In the field of exercise science, “I would never be in charge, exercise science doesn’t have licensing exams, nursing does. A nurse would always be in charge,” she said.
As she contemplated her future, Ms. Hoffman also struggled with her own health issues.
“I found myself extremely ill with no diagnosis despite searching for nearly three years and visiting many different doctors and specialists,” she said. Her cognitive functioning suffered and in 2016 Ms. Hoffman was diagnosed with Lyme disease.
As she started healing, Ms. Hoffman made plans to go back to school. She took anatomy and physiology classes at Northern Virginia Community College to “test my brain,” she said. Once she proved to herself that she was well enough, she considered her options.
“I felt like God was pulling me into nursing,” she said. “I desire to be a part of the solution in the health care system where people are treated with the full dignity and respect they deserve, at all times.
On a whim, Ms. Hoffman pulled up GW’s website, not even realizing the university offered nursing. As a veteran, she received credit for ethics class through GW Nursing’s Veterans B.S.N. initiative, designed to help those who have served transition to civilian careers as seamlessly as possible.
She hadn’t stepped foot in a formal classroom for about 30 years, and some things had changed. Increased reliance on technology enhanced her learning, Ms. Hoffman said. She was, however, shocked by the amount of homework. “I did more work in this program than I did in undergrad and graduate programs combined,” she said.
But she had always taken a systems approach to caring for people, and “that’s what nursing is,” so the program suited her.
She drew on her own experience for inspiration. “I struggle daily with residual effects of the Lyme and co-infections but I know that I have a calling to become a nurse and to provide better care for people like me who were seeking answers,” she said.
Along her nursing school journey, Ms.
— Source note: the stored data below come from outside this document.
(* ===== verification/BackupSafety.v ===== *)
(** * Safety of the backup reconciler

    What every run of [BackupCtl.Reconcile] keeps, whatever the API server and
    the other services answer. *)

From S2P Require Import Prelude GoLib Sort Kube Api Client Trace Json JobBuild RestorePlan.
From S2P Require Import Hooks Serialize ControllerLib BackupCtl BackupPlace.
From stdpp Require Import options.

Local Open Scope Z_scope.

(** ** The calls each part makes *)

(** Writing the outcome: reads, the status patch, the event. *)
Definition outcome_call (c : call) : bool :=
  match c with
  | CStatusPatch KPBSBackup _ _ | CEvent _ _ _ _ => true
  | _ => is_read c
  end.
(** The metrics of a terminal outcome. *)
Definition final_call (c : call) : bool :=
  match c with
  | CMetricSet _ _ _ | CMetricInc _ _ => true
  | _ => outcome_call c
  end.
Definition secret_call (c : call) : bool :=
  match c with
  | CCreate KSecret _ | CUpdate KSecret _ => true
  | _ => is_read c
  end.
Definition configmap_call (c : call) : bool :=
  match c with
  | CCreate KConfigMap _ | CUpdate KConfigMap _ => true
  | _ => is_read c
  end.

Section footprints.
Context `{KubeLib} `{JsonLib} `{GroupLib} `{YamlLib} `{SortSlice}.
Context (r : PBSBackupReconciler).

Lemma calls_stamp_StartedAt s : calls_in is_read (stamp_StartedAt s).
Proof. unfold stamp_StartedAt, Now. calls_auto. Qed.
Lemma calls_stamp_CompletedAt s : calls_in is_read (stamp_CompletedAt s).
Proof. unfold stamp_CompletedAt, Now. calls_auto. Qed.

Lemma calls_operatorNamespace : calls_in is_read operatorNamespace.
Proof. unfold operatorNamespace, Getenv. calls_auto. Qed.

Lemma calls_ensureRepoSecret b repo : calls_in secret_call (ensureRepoSecret b repo).
Proof. unfold ensureRepoSecret, operatorNamespace, Getenv, Get, Update, Create, api. calls_auto. Qed.

Lemma calls_get_pvcs ns names out : calls_in is_read (get_pvcs ns names out).
Proof.
  revert out. induction names as [|name names IH]; intros out; cbn [get_pvcs]; unfold Get;
    calls_auto.
Qed.

Lemma calls_selectPVCs b : calls_in is_read (selectPVCs b).
Proof.
  unfold selectPVCs, List_, api. pose proof calls_get_pvcs. calls_auto.
Qed.

Lemma calls_place_all pvcs pods groups : calls_in is_read (place_all pvcs pods groups).
Proof.
  revert groups. induction pvcs as [|pvc pvcs IH]; intros groups; cbn [place_all];
    unfold placePVC, Get; calls_auto.
Qed.

Lemma calls_collect_results ns placed statuses total ref :
  calls_in is_read (collect_results ns placed statuses total ref).
Proof.
  revert statuses total ref. induction placed as [|pj placed IH]; intros statuses total ref;
    cbn [collect_results]; unfold jobResult, List_, api; calls_auto.
Qed.

Lemma calls_collect_resources gvs g ns ars found :
  calls_in is_read (collect_resources gvs g ns ars found).
Proof.
  revert found. induction ars as [|ar ars IH]; intros found; cbn [collect_resources]; calls_auto.
Qed.

Lemma calls_SerializeNamespace ns : calls_in is_read (SerializeNamespace ns).
Proof.
  pose proof calls_collect_resources.
  assert (Hc : ∀ lists found, calls_in is_read (collect ns lists found)).
  { induction lists; intros found; cbn [collect]; calls_auto. }
  unfold SerializeNamespace. calls_auto.
Qed.

Lemma calls_stage_api b : calls_in configmap_call (stage_api r b).
Proof.
  assert (Hs : ∀ ns, calls_in configmap_call (SerializeNamespace ns)).
  { intros ns. eapply calls_in_mono; [|apply calls_SerializeNamespace]. by intros []. }
  unfold stage_api, ensureStagingConfigMap, Get, Update, Create, api. calls_auto.
Qed.
End footprints.

(** ** Legal status updates *)

Definition terminal (p : BackupPhase) : Prop := p = BackupPhaseCompleted ∨ p = BackupPhaseFailed.
#[export] Instance terminal_dec p : Decision (terminal p).
Proof. unfold terminal. apply _. Defined.

(** The phase machine: New, Scheduled, Running, then Completed or Failed; a
    running backup never goes back. *)
Inductive backup_step : BackupPhase → BackupPhase → Prop :=
  | step_hold p : ¬ terminal p → p ≠ BackupPhaseRunning → backup_step p BackupPhaseScheduled
  | step_run p : ¬ terminal p → backup_step p BackupPhaseRunning
  | step_complete p : ¬ terminal p → backup_step p BackupPhaseCompleted
  | step_fail p : ¬ terminal p → backup_step p BackupPhaseFailed.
Hoffman also received some positive encouragement. She was awarded the Johnston Trust Scholarship for the summer of 2019.
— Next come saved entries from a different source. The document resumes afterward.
Lemma wp_ensureJob rs repoSecret groups st h :
  launching rs h → stage_ready h rs groups st →
  wp restore_call_ok
    (ensureJob rs (stage_name rs (stage_suffix st))
       (stage_build rs (restore_spec AgentImage rs repoSecret) groups st))
    (step_post rs (stage_phase st) (λ h', stage_done h' rs st)) h.
Proof.
  intros Hl Hready. unfold ensureJob. set (build := stage_build _ _ _ _).
  set (name := stage_name rs _). set (named := set_job_Meta build _).
  apply wp_bind. split; [done|]. intros a.
  set (h1 := h ++ [_]). assert (Hl1 : launching rs h1) by by apply launching_app.
  assert (Hans : answered h1 (stage_key rs st) a) by apply elem_of_snoc.
  assert (Hu1 : unwritten rs h1) by apply Hl1.
  destruct a as [e|job]; cbn [wp].
  2:{ destruct (jobCondition job JobFailed) eqn:Hf; [done|].
      destruct (jobCondition job JobComplete) eqn:Hc; (split; [done|]); [by exists (inr job)|].
      exists groups, st. split; [done|]. split; [by apply stage_ready_app|]. left. by exists job. }
  destruct (IsNotFound e) eqn:He; cbn [negb]; [|done].
  destruct (knownJob rs name) eqn:Hk.
  { case_bool_decide as Hrec; [|done]. split; [done|]. by exists (inl e). }
  assert (Hcreate : ∀ j, owned_job rs name build j →
    wp restore_call_ok (created ← Create KJob j;
      match created with
      | inl e => if negb (IsAlreadyExists e) then mret (inl (StepError (ErrAPI e))) else mret (inr false)
      | inr _ => mret (inr false)
      end) (step_post rs (stage_phase st) (λ h', stage_done h' rs st)) h1).
  { intros j Hj. apply wp_bind. split.
    - exists rs, repoSecret, groups, st. split_and!; try done.
      + apply Hl1.
      + apply Hl1.
      + by apply stage_ready_app.
      + by exists e.
      + apply Hl1.
    - assert (Hwait : ∀ a : apierror + Job, match a with inr _ => True | inl e => IsAlreadyExists e = true end →
        waiting (h1 ++ [ev (CCreate KJob j) a]) rs (stage_phase st)).
      { intros a Ha. exists groups, st. split; [done|]. split; [by do 2 apply stage_ready_app|]. right.
        exists j, a. split; [apply elem_of_snoc|]. split; [|done]. by eapply owned_job_name. }
      intros [e'|j']; cbn [wp]; [destruct (IsAlreadyExists e') eqn:Hex; cbn [negb]|].
      + split; [by apply unwritten_app|by apply Hwait].
      + by apply unwritten_app.
      + split; [by apply unwritten_app|by apply Hwait]. }
  apply wp_bind. unfold owned_job in Hcreate. fold named in Hcreate.
  case_bool_decide as Hns.
  - destruct (SetControllerReference _ _ _) as [e1|refs] eqn:Hrefs; [done|].
    apply Hcreate. rewrite decide_True by done. by exists refs.
  - apply Hcreate. by rewrite decide_False.
Qed.

Lemma wp_await rs phase step next K h :
  ¬ rterminal phase → wp restore_call_ok step (step_post rs phase K) h →
  (∀ h', h `prefix_of` h' → launching rs h' → K h' → wp restore_call_ok next settled h') →
  wp restore_call_ok (await rs phase step next) settled h.
Proof using SL.
  intros Ha Hs Hn. unfold await. apply wp_bind. eapply wp_post; [exact Hs|].
  intros h' [e|[|]] Hp Hpost; [by apply wp_requeueOrHold| |].
  - destruct Hpost. by apply Hn.
  - destruct Hpost. by apply wp_requeueOrHold.
Qed.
“To me, receiving that scholarship confirmed that I was doing the right thing, at the right time, for the right reasons. In other words, attending nursing school at GW and focusing my full energies on that and not on trying to earn a living simultaneously to offset the costs. I was so energized and encouraged by receiving this scholarship,” she said.
Having graduated in May, she will be working as a Progressive Coronary Care Unit (PCCU) nurse at Inova Fairfax Hospital, a job for which she applied after clinical experiences in nursing school.